July 30, 2007
Head For the Hills! Protect Your Computers! It's BLACKHAT/DEFCON!!!
Yes, the drumbeat of potential security threats is getting louder as Black Hat goes into session, followed by the some-what-less professional and more drama-scene laden DEFCON.
At Black Hat, Sipera's (www.sipera.com) VIPER lab is going to demo a VoIP exploit through an enterprise softphone, showing how hackers can take control and delete/steal data from a laptop. They are also going to review various Wi-Fi/dual-mode phone threats presentation on Wednesday. Expect to see a lot of headline grabbers on that presentation.
There's a whole day's track at Black Hat dedicated to VoIP/voice security on August 1. I'll have to make nice with the PR people at B-H and see if they'll send me the hardcopy conference notes (Nico! Oh, Nico!...)
Posted by dmohney at 11:13 PM | Comments (0)
July 18, 2007
A unique way (well not) to spot SPAM
I have an interesting window on spam through the news@vonmag.com alias.
The news@vonmag.com alias is used for press releases -- not my private mail -- but spammers and evil-do-ers will send everything from "Your classmates at
The most amusing e-mails to news@vonmag.com get are the ones that say "You have subscribed to this newsletter via opt-in" -- what junk. I've never put down news@vonmag.com as a contact e-mail address and none of the other editors subscribed to it would have a reason to put it down as an opt-in address (and if they have, well, it could get ugly).

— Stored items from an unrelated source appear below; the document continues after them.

Lemma fromisoformat_isoformat d :
  Date.valid d -> Date.fromisoformat (Date.isoformat d) = Some d.
Proof.
  intros Hd. destruct (Date.ord2ymd d) as [[y m] dd] eqn:E.
  pose proof (ord2ymd_spec _ _ _ _ Hd E) as (Hy & Hm & Hdd & Hback).
  pose proof (days_in_month_le y m Hm) as Hdim.
  rewrite (isoformat_ymd _ _ _ _ E).
  destruct (digits_four_number y ltac:(lia)) as (y1 & y2 & y3 & y4 & Ey & Ny).
  destruct (digits_two_number m ltac:(lia)) as (m1 & m2 & Em & Nm).
  destruct (digits_two_number dd ltac:(lia)) as (d1 & d2 & Ed & Nd).
  rewrite (digits_acc 4), (digits_acc 2 m), Ey, Em, Ed.
  unfold Date.fromisoformat.
  rewrite !append_char, !append_empty. cbn [list_ascii_of_string].
  change (Ascii.eqb "-" "-") with true. cbn [andb].
  rewrite Ny, Nm, Nd.
  unfold Date.MINYEAR.
  destruct (Z.leb_spec 1 y); [|lia]. destruct (Z.leb_spec 1 m); [|lia].
  destruct (Z.leb_spec m 12); [|lia]. destruct (Z.leb_spec 1 dd); [|lia].
  destruct (Z.leb_spec dd (Date.days_in_month y m)); [|lia].
  cbn. rewrite Hback. reflexivity.
Qed.

Lemma isoformat_fromisoformat s d :
  Date.fromisoformat s = Some d -> Date.valid d /\ Date.isoformat d = s.
Proof.
  unfold Date.fromisoformat.
  do 10 (destruct s as [|? s]; [discriminate|]).
  destruct s as [|? s]; [|discriminate].
  cbn [list_ascii_of_string].
  match goal with
  | |- context [Ascii.eqb ?a "-" && Ascii.eqb ?b "-"] =>
      destruct (Ascii.eqb_spec a "-") as [->|]; [|discriminate];
      destruct (Ascii.eqb_spec b "-") as [->|]; [|discriminate]
  end.
  cbn [andb].
  match goal with
  | |- context [Date.number [?a; ?b; ?c; ?e] 0] =>
      destruct (Date.number [a; b; c; e] 0) as [y|] eqn:Ny; [|discriminate]
  end.
  match goal with
  | |- match Date.number [?a; ?b] 0 with _ => _ end = _ -> _ =>
      destruct (Date.number [a; b] 0) as [m|] eqn:Nm; [|discriminate]
  end.
  match goal with
  | |- match Date.number [?a; ?b] 0 with _ => _ end = _ -> _ =>
      destruct (Date.number [a; b] 0) as [dd|] eqn:Nd; [|discriminate]
  end.
  apply number_four in Ny as [Ry Ey].
  apply number_two in Nm as [Rm Em]. apply number_two in Nd as [Rd Ed].
  destruct (_ && _) eqn:Hc; [|discriminate]. intros [= <-].
  repeat (apply andb_prop in Hc as [Hc ?]).
  unfold Date.MINYEAR in Hc.
  assert (Hv : ymd_valid (y, m, dd)) by (cbn; lia).
  split; [apply ymd2ord_valid; exact Hv|].
  rewrite (isoformat_ymd _ y m dd) by (apply ord2ymd_ymd2ord; exact Hv).
  rewrite (digits_acc 4), (digits_acc 2 m), Ey, Em, Ed. reflexivity.
Qed.

(** X14. The ISO form of a date and its reading in the form YYYY-MM-DD,
    which [list_holidays] uses for the bounds of its query and for the
    keys of its dictionary, are inverse to each other: a date of the
    calendar written in ISO form reads back as that date, and a text that
    reads as a date is the ISO form of that date, a date of the
    calendar. *)
Theorem iso_date_round_trip :
  (forall d, Date.valid d -> Date.fromisoformat (Date.isoformat d) = Some d)
  /\ (forall s d, Date.fromisoformat s = Some d -> Date.valid d /\ Date.isoformat d = s).
Proof. split; [apply fromisoformat_isoformat|apply isoformat_fromisoformat]. Qed.

(** X15. The dictionary of the holidays on data dated in ISO form. When
    the holiday rows of the market carry ISO dates, and the parser reads
    the ISO form of a date back as that date, [list_holidays] with
    [as_dict] does not fail, every key of its dictionary is a date from
    [start] to [end] and stands for a row of the market with that date,
    and every date from [start] to [end] on which the market has a row is
    a key. *)
Theorem holidays_dict_of_iso_dates `{Externals} (db : Store) (self : Market)
    (start end_ : StrOrDate) (first last : Date.t) (w : world) :
  validated_range start end_ = Accept (first, last) ->
  Date.valid first -> Date.valid last ->
  (forall d, Date.valid d -> date_fromisoformat (Date.isoformat d) = Some d) ->
  (forall r, In r (market_holidays db) -> h_fin_id r = m_fin_id self ->
             exists d, Date.valid d /\ h_date r = Date.isoformat d) ->
  exists dict,
    list_holidays db self start end_ true w = (Ok (inr dict), logged MarketHolidays w)
    /\ (forall d r, dict !! d = Some r ->
        first <= d <= last
        /\ In r (market_holidays db) /\ h_fin_id r = m_fin_id self
        /\ h_date r = Date.isoformat d)
    /\ (forall d, Date.valid d ->
        (is_Some (dict !! d) <->
         first <= d <= last
         /\ exists r, In r (market_holidays db) /\ h_fin_id r = m_fin_id self
                      /\ h_date r = Date.isoformat d)).
Proof.
  intros Hv Hfirst Hlast Hlaw Hdata.
  set (rows := holidays_between db self first last).
  assert (Hrows : forall r, In r rows <->
            In r (market_holidays db) /\ h_fin_id r = m_fin_id self
            /\ Py.str_le (Date.isoformat first) (h_date r) = true
            /\ Py.str_le (h_date r) (Date.isoformat last) = true).
  { intros r. unfold rows, holidays_between, Py.str_ge.
    rewrite filter_In, !andb_true_iff, str_eq_true. tauto. }
  assert (Hparse : forallb holiday_parses rows = true).
  { apply forallb_forall. intros r Hr. apply Hrows in Hr as (Hin & Hfin & _).
    destruct (Hdata r Hin Hfin) as (d & Hd & Hiso).
    unfold holiday_parses. rewrite Hiso, (Hlaw d Hd). reflexivity. }
  assert (Hkey : forall d r, holiday_on rows d = Some r ->
            first <= d <= last
            /\ In r (market_holidays db) /\ h_fin_id r = m_fin_id self
            /\ h_date r = Date.isoformat d).
  { intros d r Hon. apply holiday_on_in in Hon as [Hr Hd].
    apply Hrows in Hr as (Hin & Hfin & Hge & Hle).
    destruct (Hdata r Hin Hfin) as (d' & Hd' & Hiso).
    rewrite Hiso, (Hlaw d' Hd') in Hd. injection Hd as ->.
    rewrite Hiso in Hge, Hle. rewrite isoformat_le in Hge, Hle by assumption.
    apply Z.leb_le in Hge, Hle. repeat split; assumption. }
  exists (holidays_dict rows ∅).
  split; [rewrite list_holidays_run, Hv, holidays_as_dict_run; fold rows;
          rewrite Hparse; reflexivity|].
  split.
  - intros d r. rewrite holidays_dict_on. apply Hkey.
  - intros d Hd. rewrite holidays_dict_on. split.
    + intros [r Hon]. destruct (Hkey d r Hon) as (Hrange & Hin & Hfin & Hiso).
      split; [exact Hrange|]. exists r. repeat split; assumption.
    + intros (Hrange & r & Hin & Hfin & Hiso).
      assert (Hr : In r rows).
      { apply Hrows. rewrite Hiso, !isoformat_le by assumption.
        repeat split; try assumption; apply Z.leb_le; lia. }
      destruct (holiday_on_some rows d r Hr) as [r' Hon];
        [rewrite Hiso; apply Hlaw, Hd|].
      rewrite Hon. eexists. reflexivity.
Qed.

(** November and December 2024 of the sample market: the two holidays
    are keys, 2024-11-30 is not. *)
Lemma holidays_dict_of_iso_dates_witness :
  exists dict,
    @list_holidays Sample.env Sample.db Sample.demo (Str "2024-11-01") (Str "2024-12-31")
      true world0 = (Ok (inr dict), logged MarketHolidays world0)
    /\ is_Some (dict !! 739219) /\ is_Some (dict !! 739245)
    /\ ~ is_Some (dict !! 739220).
Proof.
  assert (Hvalid : forall d, 1 <= d <= 3652059 -> Date.valid d) by (intros; assumption).
  destruct (@holidays_dict_of_iso_dates Sample.env Sample.db Sample.demo
              (Str "2024-11-01") (Str "2024-12-31") 739191 739251 world0
              ltac:(vm_compute; reflexivity)
              (Hvalid 739191 ltac:(lia)) (Hvalid 739251 ltac:(lia))
              fromisoformat_isoformat)
    as (dict & Hrun & _ & Hkeys).
  - intros r [<-|[<-|[]]] _; [exists 739219|exists 739245];
      (split; [apply Hvalid; lia|vm_compute; reflexivity]).
  - exists dict. split; [exact Hrun|]. split; [|split].
    + apply (Hkeys 739219 (Hvalid 739219 ltac:(lia))). split; [lia|].
      eexists. split; [left; reflexivity|].
      split; [reflexivity|vm_compute; reflexivity].
    + apply (Hkeys 739245 (Hvalid 739245 ltac:(lia))). split; [lia|].
      eexists. split; [right; left; reflexivity|].
      split; [reflexivity|vm_compute; reflexivity].
    + intros Hsome. apply (Hkeys 739220 (Hvalid 739220 ltac:(lia))) in Hsome
        as (_ & r & Hin & _ & Hiso).
      destruct Hin as [<-|[<-|[]]]; vm_compute in Hiso; discriminate.
Defined.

Now, if I had a little more free time on my hands (ha!), I'd write a spam-filtering program against the junk that shows up at news@vonmag.com. Do that after I cure the common cold...
Posted by dmohney at 11:49 AM | Comments (0)
July 08, 2007
This week's .PDF blitz
If you've received a blitz of spam e-mails with .PDF attachments, hopefully you didn't open one.
I don't know what they do, and have no desire to personally find out, but it couldn't have been anything good.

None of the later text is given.